Dans Tumpie, Jean-Luc Cornette et Agnese Innocente racontent l’enfance douloureuse de Joséphine Baker. Dans une Amérique divisée, elle est irrémédiablement confrontée aux violences du racisme et aux épreuves de la vie.
Quand on découvre les premières planches de Tumpie, on réalise à quel point la lumière était, pour la future Joséphine Baker, lointaine, presque inaccessible. L’Amérique du début du XXe siècle a si peu à lui offrir, si ce n’est un théâtre d’injustices, d’inégalités et de souffrances. Pieds nus, vite avisés de leur condition, les enfants comme Tumpie sont les témoins d’une violence aussi crue que quotidienne.
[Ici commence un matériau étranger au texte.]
Lemma sortLinesWith_second_pass (ls : lines) (anchor head : nat) (ls' : lines) (a' h' : nat) :
  ls <> [] -> sortLinesWith cmp ls anchor head = Some (ls', (a', h')) ->
  sortLinesWith cmp ls' a' h' = None.
Proof.
  intros Hne H. unfold sortLinesWith in H. cbv zeta in H.
  destruct (sortLinesWith_range ls anchor head Hne) as (s & e & Hse & Hs & He).
  rewrite Hse in H. cbn beta iota in H.
  set (L := linesBetween ls s e) in H.
  destruct (jsstr_list_eqb L (sortBy cmp L)) eqn:Heq; [discriminate|].
  injection H as <- <- <-.
  set (srt := sortBy cmp L).
  assert (HL : length L = (S e - s)%nat) by (unfold L, linesBetween; rewrite length_map, length_seq; reflexivity).
  assert (Hsrt : length srt = length L) by (apply Permutation_length, sortBy_perm).
  assert (H2 : (2 <= length L)%nat).
  { destruct (Nat.le_gt_cases (length L) 1) as [Hle|Hgt]; [|lia].
    rewrite (sortBy_short cmp L Hle), jsstr_list_eqb_refl in Heq. discriminate. }
  assert (HJ : (1 <= length (join srt))%nat).
  { destruct srt as [|x [|y r]]; simpl in Hsrt; [lia|lia|apply join_two_lines]. }
  set (pre := firstn (s - 1) ls). set (suf := skipn e ls).
  assert (Hpre : length pre = (s - 1)%nat) by (unfold pre; rewrite length_firstn; lia).
  assert (Hfrom : lineFrom ls s = sumlen pre).
  { unfold pre. replace s with (S (s - 1)) at 1 by lia. apply lineFrom_firstn. }
  assert (Hne' : srt <> []) by (intros E; rewrite E in Hsrt; simpl in Hsrt; lia).
  assert (Hne'' : srt ++ suf <> []) by (destruct srt; [congruence|discriminate]).
  unfold replaceLines. fold pre suf.
  unfold sortLinesWith. cbv zeta.
  replace (Nat.eqb (lineFrom ls s) (lineFrom ls s + length (join srt))) with false
    by (symmetry; apply Nat.eqb_neq; lia).
  rewrite Nat.min_l, Nat.max_r by lia.
  assert (E1 : lineAt (pre ++ srt ++ suf) (lineFrom ls s) = s).
  { unfold lineAt. rewrite Hfrom, <- (Nat.add_0_r (sumlen pre)), lineAtAux_skip by exact Hne''.
    rewrite lineAtAux_start by exact Hne'. lia. }
  assert (E2 : lineAt (pre ++ srt ++ suf) (lineFrom ls s + length (join srt)) = e).
  { unfold lineAt. rewrite Hfrom, lineAtAux_skip by exact Hne''.
    rewrite lineAtAux_end by exact Hne'. lia. }
  rewrite E1, E2. cbn beta iota.
  assert (E3 : linesBetween (pre ++ srt ++ suf) s e = srt).
  { replace s with (S (length pre)) by lia.
    replace e with (length pre + length srt)%nat by lia. apply linesBetween_mid. }
  rewrite E3. unfold srt. rewrite sortBy_idem by assumption.
  rewrite jsstr_list_eqb_refl. reflexivity.
Qed.

End SortLinesFacts.

Lemma codeUnitCompare_cases (a b : jsstr) :
  codeUnitCompare a b = (-1)%Z \/ codeUnitCompare a b = 0%Z \/ codeUnitCompare a b = 1%Z.
Proof.
  revert b. induction a as [|x a IH]; intros [|y b]; simpl; auto.
  destruct (N.compare x y); auto.
Qed.

Lemma codeUnitCompare_trans (a b c : jsstr) :
  (codeUnitCompare a b <= 0)%Z -> (codeUnitCompare b c <= 0)%Z -> (codeUnitCompare a c <= 0)%Z.
Proof.
  revert b c. induction a as [|x a IH]; intros [|y b] [|z c]; simpl; try lia.
  destruct (N.compare_spec x y) as [E1|E1|E1]; destruct (N.compare_spec y z) as [E2|E2|E2];
    destruct (N.compare_spec x z) as [E3|E3|E3];
    intros Hab Hbc; try lia.
  apply (IH b c Hab Hbc).
Qed.

Lemma codeUnitCompare_antisym (a b : jsstr) :
  (0 < codeUnitCompare a b)%Z -> (codeUnitCompare b a < 0)%Z.
Proof.
  revert b. induction a as [|x a IH]; intros [|y b]; simpl; try lia.
  rewrite (N.compare_antisym x y).
  destruct (N.compare x y); simpl; intros H; try lia. exact (IH b H).
Qed.

(** Claim C8: for a consistent [localeCompare] ("not after" transitive, a
    positive comparison negative the other way round), [sortLinesAscending]
    and [sortLinesDescending] are idempotent. When a first pass dispatches
    (document [ls'], selection [(a', h')]), the same sort run again on that
    selection finds the lines in order and dispatches nothing ([None]). *)
Theorem sortLines_second_pass_noop (localeCompare : jsstr -> jsstr -> Z)
  (Htrans : forall a b c, (localeCompare a b <= 0)%Z -> (localeCompare b c <= 0)%Z ->
            (localeCompare a c <= 0)%Z)
  (Hanti : forall a b, (0 < localeCompare a b)%Z -> (localeCompare b a < 0)%Z) :
  (forall ls anchor head ls' a' h',
     sortLinesAscending localeCompare ls anchor head = Some (ls', (a', h')) ->
     sortLinesAscending localeCompare ls' a' h' = None)
  /\ (forall ls anchor head ls' a' h',
     sortLinesDescending localeCompare ls anchor head = Some (ls', (a', h')) ->
     sortLinesDescending localeCompare ls' a' h' = None).
Proof.
  split; intros ls anchor head ls' a' h' H;
    (destruct ls as [|l0 ls0];
     [unfold sortLinesAscending, sortLinesDescending, sortLinesWith in H;
      destruct (Nat.eqb anchor head); cbv in H; discriminate|]).
  - exact (sortLinesWith_second_pass _ Htrans Hanti (l0 :: ls0) anchor head ls' a' h'
             ltac:(discriminate) H).
  - refine (sortLinesWith_second_pass _ _ _ (l0 :: ls0) anchor head ls' a' h'
              ltac:(discriminate) H).
    + intros a b c Hab Hbc. exact (Htrans c b a Hbc Hab).
    + intros a b Hab. exact (Hanti b a Hab).
Qed.

Lemma sortLines_second_pass_noop_witness :
  sortLinesAscending codeUnitCompare [u "b"; u "a"; u "c"] 0%nat 0%nat
    = Some ([u "a"; u "b"; u "c"], (0%nat, 5%nat))
  /\ sortLinesAscending codeUnitCompare [u "a"; u "b"; u "c"] 0%nat 5%nat = None
  /\ sortLinesDescending codeUnitCompare [u "b"; u "a"; u "c"] 0%nat 0%nat
    = Some ([u "c"; u "b"; u "a"], (0%nat, 5%nat))
  /\ sortLinesDescending codeUnitCompare [u "c"; u "b"; u "a"] 0%nat 5%nat = None.
Proof.
  pose proof (sortLines_second_pass_noop codeUnitCompare codeUnitCompare_trans
                codeUnitCompare_antisym) as [Hasc Hdesc].
  split; [vm_compute; reflexivity|].
  split; [apply (Hasc [u "b"; u "a"; u "c"] 0%nat 0%nat); vm_compute; reflexivity|].
  split; [vm_compute; reflexivity|].
  apply (Hdesc [u "b"; u "a"; u "c"] 0%nat 0%nat); vm_compute; reflexivity.
Defined.

(** ** The text of the line model *)

Lemma join_cons (l : jsstr) (r : lines) : join (l :: r) = l ++ joinPost r.
Proof.
  revert l. induction r as [|l' r IH]; intros l.
  - simpl. rewrite app_nil_r. reflexivity.
  - change (join (l :: l' :: r)) with (l ++ [LF] ++ join (l' :: r)).
    rewrite IH. reflexivity.
Qed.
Le récit commence ainsi sur une note âpre. Freda Joséphine McDonald vit d’expédients : son beau-père est désœuvré et sa mère, artiste de rue, gagne à peine de quoi la nourrir. Elle ne s’épanouit vraiment qu’en prenant l’air accompagnée de ses animaux à quatre pattes. Mais même là, au cœur d’activités insouciantes, la réalité se rappelle brutalement à elle : son chien est abattu par des racistes qui auraient probablement préféré se défouler sur un Noir ; elle assiste ensuite à la mise à mort et l’immolation d’un Afro-américain… La ségrégation règne encore, de la pire des manières, sur cette partie des États-Unis.
Jean-Luc Cornette et Agnese Innocente représentent alors une enfant en rupture avec son environnement : elle apparaît d’autant plus joviale et optimiste, d’un amour spontané et débordant, que son milieu demeure tranchant et corrompu. Car au-delà de la pauvreté, c’est la violence qui va la toucher, dans son intimité propre : elle subit une agression sexuelle dans une famille blanche, puis est poussée à la prostitution par sa mère, tour à tour protectrice et négligente, et globalement plus toxique qu’aimante.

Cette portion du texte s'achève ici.